Excerpts from a dataset
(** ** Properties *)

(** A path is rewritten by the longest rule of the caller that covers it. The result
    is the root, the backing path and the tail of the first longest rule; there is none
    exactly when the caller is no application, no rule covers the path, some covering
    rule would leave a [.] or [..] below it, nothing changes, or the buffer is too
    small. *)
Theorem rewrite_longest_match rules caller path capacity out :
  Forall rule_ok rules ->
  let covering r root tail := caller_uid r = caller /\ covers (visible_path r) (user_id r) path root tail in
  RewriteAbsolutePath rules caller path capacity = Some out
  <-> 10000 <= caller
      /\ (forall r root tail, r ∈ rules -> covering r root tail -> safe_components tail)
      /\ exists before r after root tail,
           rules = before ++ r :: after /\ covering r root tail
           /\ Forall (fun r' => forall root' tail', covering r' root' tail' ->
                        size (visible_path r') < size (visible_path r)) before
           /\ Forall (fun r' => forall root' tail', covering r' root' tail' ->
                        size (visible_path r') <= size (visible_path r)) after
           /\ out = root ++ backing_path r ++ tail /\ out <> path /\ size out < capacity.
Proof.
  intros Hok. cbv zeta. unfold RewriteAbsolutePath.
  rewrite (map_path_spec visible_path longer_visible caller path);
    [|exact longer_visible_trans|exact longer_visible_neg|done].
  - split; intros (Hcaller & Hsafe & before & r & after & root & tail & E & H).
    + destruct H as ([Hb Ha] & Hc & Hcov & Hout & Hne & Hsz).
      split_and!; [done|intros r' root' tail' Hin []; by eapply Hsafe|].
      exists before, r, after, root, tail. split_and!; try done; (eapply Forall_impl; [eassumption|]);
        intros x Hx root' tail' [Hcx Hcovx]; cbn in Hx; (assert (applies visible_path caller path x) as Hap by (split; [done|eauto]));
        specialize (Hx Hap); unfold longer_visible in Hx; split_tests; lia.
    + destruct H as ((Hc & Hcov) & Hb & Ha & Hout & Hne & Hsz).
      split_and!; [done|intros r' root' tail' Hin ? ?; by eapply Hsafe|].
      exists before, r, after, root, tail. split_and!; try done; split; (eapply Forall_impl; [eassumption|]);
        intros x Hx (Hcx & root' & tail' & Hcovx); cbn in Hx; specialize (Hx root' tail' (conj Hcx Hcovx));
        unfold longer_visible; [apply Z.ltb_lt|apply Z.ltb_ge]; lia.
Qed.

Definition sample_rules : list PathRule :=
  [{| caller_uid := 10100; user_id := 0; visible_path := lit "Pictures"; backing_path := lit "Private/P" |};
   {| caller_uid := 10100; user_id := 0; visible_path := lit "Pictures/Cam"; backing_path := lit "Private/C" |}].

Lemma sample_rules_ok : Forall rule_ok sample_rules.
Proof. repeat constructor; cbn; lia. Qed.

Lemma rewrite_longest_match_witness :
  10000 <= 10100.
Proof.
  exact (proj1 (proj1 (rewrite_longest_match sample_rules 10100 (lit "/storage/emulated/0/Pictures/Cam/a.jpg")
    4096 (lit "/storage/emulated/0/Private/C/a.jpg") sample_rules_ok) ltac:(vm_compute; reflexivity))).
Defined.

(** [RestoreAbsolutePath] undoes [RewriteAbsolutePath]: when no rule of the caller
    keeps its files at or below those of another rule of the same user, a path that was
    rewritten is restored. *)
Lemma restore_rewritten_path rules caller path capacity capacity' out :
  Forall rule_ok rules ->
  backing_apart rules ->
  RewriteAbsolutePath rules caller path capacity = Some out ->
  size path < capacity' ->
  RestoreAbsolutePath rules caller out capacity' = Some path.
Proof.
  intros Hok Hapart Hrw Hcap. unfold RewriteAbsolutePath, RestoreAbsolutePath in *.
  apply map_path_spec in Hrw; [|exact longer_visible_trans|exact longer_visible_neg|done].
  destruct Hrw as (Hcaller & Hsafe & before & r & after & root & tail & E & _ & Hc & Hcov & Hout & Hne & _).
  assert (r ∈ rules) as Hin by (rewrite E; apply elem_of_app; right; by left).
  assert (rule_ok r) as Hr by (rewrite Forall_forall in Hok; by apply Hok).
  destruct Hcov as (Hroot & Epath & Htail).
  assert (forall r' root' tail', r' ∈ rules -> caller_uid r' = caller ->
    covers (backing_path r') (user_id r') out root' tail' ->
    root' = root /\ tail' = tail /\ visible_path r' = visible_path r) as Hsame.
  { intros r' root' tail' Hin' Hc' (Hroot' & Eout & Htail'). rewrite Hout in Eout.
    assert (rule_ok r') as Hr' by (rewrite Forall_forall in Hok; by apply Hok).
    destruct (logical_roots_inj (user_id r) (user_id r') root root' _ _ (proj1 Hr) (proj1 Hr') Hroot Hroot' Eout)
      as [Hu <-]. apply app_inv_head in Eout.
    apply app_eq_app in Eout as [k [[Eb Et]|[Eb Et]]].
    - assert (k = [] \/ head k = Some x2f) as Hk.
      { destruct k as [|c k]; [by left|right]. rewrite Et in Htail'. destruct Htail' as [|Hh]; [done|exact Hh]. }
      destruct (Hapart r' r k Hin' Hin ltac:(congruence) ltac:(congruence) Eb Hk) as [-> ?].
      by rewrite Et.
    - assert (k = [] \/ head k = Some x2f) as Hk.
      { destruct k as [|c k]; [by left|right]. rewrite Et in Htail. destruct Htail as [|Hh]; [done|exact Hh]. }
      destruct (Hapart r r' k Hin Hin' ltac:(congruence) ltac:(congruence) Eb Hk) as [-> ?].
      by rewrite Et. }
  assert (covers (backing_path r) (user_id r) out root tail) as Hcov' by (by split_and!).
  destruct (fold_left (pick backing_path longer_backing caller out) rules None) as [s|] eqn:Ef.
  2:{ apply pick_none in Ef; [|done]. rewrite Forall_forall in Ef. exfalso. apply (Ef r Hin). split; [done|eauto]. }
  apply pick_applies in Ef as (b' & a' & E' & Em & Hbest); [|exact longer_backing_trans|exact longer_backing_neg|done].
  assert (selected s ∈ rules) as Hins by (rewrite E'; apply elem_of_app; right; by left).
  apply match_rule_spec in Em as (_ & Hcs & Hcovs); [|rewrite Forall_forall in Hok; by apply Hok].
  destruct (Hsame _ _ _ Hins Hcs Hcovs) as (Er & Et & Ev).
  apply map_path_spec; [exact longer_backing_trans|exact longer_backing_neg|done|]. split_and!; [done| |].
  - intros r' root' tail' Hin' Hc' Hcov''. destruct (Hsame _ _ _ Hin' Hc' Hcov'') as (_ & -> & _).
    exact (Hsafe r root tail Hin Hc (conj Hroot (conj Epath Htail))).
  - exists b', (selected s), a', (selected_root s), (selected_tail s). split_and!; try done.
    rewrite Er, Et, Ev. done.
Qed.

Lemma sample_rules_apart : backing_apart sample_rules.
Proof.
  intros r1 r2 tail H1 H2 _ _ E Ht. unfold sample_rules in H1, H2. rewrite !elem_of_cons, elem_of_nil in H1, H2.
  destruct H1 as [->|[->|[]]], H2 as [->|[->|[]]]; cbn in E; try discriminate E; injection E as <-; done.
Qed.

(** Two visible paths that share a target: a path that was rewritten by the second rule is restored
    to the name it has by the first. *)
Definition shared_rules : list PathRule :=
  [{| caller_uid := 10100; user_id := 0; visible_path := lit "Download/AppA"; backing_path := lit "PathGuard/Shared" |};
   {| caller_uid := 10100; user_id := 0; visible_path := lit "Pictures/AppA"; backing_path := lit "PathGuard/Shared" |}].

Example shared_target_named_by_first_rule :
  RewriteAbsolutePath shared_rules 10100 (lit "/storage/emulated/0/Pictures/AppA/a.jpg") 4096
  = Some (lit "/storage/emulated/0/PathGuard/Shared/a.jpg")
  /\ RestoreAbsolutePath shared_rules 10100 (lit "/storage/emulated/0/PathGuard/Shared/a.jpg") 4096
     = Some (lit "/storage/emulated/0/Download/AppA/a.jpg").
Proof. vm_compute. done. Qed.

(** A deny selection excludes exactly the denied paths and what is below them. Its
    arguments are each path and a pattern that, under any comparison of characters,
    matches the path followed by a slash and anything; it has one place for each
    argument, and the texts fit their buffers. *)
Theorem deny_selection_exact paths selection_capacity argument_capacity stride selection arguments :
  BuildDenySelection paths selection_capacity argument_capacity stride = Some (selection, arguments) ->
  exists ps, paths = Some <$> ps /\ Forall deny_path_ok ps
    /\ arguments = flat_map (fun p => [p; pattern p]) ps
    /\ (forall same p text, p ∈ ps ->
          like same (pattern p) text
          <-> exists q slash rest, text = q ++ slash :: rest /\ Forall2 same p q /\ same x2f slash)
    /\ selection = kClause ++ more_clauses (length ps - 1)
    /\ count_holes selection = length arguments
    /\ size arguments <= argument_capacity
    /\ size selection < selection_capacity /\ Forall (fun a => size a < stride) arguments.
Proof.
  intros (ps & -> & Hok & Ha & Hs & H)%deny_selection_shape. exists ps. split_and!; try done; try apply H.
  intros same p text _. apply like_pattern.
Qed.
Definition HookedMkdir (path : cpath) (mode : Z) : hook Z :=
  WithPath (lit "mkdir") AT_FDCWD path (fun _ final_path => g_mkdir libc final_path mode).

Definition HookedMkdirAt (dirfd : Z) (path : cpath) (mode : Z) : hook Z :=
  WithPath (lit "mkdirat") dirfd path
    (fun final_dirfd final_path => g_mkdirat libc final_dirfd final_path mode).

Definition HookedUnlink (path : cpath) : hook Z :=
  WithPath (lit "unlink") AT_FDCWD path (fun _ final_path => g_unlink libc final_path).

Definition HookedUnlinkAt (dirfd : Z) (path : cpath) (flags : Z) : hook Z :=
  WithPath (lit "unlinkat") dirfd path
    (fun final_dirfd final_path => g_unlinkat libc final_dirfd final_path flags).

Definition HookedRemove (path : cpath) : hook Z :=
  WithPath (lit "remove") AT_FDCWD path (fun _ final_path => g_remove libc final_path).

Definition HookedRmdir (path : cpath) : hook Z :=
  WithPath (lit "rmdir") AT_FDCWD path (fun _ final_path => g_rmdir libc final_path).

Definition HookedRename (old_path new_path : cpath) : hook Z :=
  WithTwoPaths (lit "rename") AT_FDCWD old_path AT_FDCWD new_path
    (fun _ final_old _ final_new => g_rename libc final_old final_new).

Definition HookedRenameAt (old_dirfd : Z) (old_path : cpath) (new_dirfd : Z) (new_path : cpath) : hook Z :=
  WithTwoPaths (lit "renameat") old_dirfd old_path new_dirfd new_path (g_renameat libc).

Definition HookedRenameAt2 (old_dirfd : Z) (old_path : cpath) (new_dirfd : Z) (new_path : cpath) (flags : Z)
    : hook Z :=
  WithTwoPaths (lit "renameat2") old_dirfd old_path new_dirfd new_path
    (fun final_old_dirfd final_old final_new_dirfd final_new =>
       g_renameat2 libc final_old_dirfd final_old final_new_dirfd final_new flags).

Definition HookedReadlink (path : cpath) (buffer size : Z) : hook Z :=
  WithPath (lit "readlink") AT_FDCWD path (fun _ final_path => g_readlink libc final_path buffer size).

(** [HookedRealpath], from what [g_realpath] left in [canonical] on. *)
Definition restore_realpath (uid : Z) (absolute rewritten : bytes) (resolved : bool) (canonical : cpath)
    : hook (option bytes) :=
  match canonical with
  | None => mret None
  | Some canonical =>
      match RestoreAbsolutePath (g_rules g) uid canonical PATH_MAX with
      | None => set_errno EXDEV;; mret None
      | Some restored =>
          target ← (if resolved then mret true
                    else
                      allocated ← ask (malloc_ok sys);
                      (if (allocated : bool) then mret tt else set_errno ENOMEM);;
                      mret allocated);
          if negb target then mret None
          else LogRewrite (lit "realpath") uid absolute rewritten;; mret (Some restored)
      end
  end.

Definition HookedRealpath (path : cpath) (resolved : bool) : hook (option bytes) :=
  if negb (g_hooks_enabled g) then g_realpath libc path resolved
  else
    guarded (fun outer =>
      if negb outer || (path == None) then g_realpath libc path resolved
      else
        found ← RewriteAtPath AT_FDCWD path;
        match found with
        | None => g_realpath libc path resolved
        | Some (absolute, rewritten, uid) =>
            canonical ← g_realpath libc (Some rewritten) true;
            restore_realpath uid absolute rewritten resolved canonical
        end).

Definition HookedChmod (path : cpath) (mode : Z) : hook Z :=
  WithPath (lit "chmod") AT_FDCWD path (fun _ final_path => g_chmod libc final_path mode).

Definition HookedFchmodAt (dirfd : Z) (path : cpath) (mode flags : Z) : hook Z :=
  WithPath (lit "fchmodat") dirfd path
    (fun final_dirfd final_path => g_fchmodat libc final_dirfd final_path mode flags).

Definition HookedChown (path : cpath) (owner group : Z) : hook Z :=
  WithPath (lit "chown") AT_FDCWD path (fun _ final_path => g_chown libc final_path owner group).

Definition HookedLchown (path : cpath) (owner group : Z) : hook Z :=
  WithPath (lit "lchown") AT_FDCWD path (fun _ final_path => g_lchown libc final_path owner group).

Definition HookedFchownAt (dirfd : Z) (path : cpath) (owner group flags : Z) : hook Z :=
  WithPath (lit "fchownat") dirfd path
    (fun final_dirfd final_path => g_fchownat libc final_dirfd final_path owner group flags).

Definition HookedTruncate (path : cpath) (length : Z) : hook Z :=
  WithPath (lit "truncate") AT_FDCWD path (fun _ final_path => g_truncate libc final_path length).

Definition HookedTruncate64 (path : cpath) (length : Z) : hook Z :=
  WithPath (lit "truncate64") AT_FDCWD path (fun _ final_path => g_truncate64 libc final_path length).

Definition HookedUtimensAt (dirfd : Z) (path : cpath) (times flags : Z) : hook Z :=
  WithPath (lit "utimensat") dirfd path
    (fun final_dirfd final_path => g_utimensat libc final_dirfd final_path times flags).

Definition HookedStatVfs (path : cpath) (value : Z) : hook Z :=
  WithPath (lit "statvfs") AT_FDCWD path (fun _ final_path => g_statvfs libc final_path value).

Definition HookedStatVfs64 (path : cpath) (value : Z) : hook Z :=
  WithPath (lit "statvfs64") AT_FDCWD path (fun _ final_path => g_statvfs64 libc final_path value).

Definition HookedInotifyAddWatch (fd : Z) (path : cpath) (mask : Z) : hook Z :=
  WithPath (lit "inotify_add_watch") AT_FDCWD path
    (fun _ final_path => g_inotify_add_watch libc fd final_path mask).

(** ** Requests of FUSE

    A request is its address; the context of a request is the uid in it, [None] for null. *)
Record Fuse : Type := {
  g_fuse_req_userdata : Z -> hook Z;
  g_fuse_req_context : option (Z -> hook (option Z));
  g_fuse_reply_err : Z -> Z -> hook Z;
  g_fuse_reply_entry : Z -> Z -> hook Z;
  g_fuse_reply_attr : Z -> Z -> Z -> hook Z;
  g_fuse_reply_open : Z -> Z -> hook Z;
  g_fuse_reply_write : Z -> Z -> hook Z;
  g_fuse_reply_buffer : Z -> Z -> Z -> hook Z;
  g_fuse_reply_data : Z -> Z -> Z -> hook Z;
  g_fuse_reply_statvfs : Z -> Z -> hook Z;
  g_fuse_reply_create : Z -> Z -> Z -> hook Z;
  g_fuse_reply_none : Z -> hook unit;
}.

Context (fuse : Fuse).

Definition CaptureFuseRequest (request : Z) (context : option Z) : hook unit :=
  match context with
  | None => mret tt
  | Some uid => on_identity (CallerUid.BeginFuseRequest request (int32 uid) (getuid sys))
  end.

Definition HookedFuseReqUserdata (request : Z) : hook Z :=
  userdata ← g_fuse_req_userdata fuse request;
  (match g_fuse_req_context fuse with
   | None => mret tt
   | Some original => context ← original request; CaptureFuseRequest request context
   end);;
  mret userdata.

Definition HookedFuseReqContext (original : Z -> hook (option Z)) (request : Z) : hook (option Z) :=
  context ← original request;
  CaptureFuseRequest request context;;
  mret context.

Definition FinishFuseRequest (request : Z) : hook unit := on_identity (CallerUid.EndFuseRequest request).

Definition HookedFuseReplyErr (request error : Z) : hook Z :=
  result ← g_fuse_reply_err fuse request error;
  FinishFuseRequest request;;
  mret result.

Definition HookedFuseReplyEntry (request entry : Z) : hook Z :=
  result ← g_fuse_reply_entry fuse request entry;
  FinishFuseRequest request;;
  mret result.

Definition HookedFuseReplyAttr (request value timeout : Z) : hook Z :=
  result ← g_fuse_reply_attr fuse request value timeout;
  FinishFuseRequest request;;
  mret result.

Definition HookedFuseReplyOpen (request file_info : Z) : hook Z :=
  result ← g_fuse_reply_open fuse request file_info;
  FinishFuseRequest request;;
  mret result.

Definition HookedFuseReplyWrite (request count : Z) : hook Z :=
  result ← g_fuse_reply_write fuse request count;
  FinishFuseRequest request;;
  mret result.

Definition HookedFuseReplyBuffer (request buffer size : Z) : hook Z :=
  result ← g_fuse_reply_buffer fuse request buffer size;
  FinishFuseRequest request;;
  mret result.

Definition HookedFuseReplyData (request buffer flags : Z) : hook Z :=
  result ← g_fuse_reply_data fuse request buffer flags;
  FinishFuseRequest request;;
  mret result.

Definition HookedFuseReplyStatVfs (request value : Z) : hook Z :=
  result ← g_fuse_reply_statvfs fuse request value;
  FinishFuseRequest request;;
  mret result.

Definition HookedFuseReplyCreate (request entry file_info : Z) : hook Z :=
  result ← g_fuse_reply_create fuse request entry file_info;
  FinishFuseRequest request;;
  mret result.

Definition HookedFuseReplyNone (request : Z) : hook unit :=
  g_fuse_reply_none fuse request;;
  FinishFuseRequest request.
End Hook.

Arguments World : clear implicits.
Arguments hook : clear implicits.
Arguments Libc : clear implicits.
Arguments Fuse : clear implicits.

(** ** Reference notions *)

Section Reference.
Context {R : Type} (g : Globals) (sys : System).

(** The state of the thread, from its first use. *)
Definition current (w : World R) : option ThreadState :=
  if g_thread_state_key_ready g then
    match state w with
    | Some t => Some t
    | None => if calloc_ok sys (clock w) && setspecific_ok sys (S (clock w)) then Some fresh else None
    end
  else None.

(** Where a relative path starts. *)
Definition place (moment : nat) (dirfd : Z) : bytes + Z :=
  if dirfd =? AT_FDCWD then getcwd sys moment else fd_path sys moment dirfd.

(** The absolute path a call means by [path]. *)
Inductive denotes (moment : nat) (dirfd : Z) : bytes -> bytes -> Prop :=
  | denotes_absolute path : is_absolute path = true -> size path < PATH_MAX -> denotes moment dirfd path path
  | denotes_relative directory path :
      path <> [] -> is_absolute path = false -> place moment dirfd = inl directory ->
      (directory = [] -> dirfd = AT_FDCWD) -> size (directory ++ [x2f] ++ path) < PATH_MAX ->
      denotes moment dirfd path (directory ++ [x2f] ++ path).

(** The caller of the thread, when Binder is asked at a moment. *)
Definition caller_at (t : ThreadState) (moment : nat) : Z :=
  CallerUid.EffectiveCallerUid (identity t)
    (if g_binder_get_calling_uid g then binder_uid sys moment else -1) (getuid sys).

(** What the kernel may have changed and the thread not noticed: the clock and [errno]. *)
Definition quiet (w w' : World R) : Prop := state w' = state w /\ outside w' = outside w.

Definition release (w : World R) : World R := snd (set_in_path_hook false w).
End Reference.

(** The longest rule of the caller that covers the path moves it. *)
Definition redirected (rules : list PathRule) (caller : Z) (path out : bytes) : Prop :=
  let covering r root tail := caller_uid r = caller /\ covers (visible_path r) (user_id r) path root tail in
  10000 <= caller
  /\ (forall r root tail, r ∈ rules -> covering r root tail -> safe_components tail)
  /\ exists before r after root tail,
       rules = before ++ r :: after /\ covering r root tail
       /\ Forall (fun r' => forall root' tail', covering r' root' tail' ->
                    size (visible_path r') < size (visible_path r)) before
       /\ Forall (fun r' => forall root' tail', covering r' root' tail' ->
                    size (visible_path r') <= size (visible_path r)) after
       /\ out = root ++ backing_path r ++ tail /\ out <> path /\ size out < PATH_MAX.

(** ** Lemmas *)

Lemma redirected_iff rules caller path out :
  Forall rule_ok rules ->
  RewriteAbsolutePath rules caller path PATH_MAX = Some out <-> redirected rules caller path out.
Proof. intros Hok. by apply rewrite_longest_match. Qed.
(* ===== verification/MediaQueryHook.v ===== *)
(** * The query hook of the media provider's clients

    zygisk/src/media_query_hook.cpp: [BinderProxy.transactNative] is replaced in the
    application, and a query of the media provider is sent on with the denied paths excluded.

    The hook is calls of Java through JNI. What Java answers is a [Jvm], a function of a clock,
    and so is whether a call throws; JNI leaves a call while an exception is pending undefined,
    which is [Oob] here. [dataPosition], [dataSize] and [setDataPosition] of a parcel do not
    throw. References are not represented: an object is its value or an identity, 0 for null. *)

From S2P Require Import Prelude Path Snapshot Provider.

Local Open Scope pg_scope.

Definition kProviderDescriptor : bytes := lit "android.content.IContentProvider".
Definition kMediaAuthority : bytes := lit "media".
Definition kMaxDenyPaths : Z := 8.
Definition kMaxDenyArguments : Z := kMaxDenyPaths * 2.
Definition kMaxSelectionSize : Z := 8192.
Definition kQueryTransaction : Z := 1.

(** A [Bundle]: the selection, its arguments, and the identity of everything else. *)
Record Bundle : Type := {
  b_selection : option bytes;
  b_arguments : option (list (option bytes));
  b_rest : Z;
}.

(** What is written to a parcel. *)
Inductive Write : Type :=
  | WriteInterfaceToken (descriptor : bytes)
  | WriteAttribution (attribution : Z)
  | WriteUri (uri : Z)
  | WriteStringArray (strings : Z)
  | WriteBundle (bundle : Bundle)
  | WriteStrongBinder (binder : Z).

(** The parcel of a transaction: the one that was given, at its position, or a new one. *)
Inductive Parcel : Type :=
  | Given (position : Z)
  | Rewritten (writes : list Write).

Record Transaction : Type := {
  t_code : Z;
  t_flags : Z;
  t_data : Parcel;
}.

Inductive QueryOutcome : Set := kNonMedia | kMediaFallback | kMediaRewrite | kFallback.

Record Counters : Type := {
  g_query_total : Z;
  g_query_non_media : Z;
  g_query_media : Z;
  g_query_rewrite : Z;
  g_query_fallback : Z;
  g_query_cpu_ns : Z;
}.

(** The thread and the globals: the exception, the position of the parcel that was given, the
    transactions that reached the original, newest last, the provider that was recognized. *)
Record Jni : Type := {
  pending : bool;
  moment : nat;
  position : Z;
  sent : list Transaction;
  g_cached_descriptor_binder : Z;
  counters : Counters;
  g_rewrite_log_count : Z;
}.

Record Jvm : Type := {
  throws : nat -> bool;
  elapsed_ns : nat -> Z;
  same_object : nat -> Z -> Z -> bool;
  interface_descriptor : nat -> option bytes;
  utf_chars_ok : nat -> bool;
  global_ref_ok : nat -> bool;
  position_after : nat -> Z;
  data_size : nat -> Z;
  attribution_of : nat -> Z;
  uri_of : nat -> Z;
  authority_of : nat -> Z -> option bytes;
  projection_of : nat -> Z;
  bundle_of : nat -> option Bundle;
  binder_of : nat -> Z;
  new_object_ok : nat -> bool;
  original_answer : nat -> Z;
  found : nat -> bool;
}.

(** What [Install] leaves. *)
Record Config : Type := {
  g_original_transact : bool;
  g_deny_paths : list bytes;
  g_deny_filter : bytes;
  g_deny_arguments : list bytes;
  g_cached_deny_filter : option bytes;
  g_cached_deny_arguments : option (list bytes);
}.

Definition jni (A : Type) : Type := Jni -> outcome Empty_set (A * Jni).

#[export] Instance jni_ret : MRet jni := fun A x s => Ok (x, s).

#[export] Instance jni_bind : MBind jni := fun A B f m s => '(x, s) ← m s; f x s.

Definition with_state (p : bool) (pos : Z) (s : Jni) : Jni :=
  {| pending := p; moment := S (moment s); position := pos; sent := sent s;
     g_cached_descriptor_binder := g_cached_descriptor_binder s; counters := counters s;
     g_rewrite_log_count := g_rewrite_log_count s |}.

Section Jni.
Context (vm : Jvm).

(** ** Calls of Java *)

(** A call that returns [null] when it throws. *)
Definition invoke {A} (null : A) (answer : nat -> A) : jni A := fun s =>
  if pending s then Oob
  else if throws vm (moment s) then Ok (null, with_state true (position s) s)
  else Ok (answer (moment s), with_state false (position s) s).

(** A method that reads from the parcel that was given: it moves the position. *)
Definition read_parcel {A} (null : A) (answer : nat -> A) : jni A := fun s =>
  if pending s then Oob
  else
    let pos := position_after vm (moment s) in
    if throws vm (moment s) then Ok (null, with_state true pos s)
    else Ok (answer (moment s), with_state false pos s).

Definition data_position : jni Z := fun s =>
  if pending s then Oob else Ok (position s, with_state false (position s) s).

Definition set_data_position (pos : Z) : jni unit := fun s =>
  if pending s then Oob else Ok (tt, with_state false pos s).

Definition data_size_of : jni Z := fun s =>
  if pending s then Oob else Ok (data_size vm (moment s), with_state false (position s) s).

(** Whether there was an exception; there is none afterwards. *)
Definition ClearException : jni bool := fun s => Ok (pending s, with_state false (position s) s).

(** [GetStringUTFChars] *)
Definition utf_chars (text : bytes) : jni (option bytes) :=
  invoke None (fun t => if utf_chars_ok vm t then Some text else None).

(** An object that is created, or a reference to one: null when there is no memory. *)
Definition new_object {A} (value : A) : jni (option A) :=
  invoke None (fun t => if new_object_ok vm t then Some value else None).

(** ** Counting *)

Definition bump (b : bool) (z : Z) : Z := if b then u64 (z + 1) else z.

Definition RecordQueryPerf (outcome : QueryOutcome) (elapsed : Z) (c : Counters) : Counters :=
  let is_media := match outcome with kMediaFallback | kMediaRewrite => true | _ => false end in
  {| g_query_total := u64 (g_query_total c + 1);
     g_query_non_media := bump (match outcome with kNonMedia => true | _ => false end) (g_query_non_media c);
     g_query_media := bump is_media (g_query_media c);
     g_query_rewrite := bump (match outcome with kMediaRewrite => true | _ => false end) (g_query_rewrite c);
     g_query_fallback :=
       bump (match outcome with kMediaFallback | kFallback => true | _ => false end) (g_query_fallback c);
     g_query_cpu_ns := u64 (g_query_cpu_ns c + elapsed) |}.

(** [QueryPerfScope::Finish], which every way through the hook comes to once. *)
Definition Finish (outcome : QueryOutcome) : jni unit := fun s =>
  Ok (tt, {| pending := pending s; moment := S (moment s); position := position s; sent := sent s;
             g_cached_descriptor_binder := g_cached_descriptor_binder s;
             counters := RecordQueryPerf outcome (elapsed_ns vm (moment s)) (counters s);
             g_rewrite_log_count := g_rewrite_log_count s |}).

» **Problem details**:
Pull out all lines of the data with the string "Hcovs".

» **Task answer**:
  apply match_rule_spec in Em as (_ & Hcs & Hcovs); [|rewrite Forall_forall in Hok; by apply Hok].
  destruct (Hsame _ _ _ Hins Hcs Hcovs) as (Er & Et & Ev).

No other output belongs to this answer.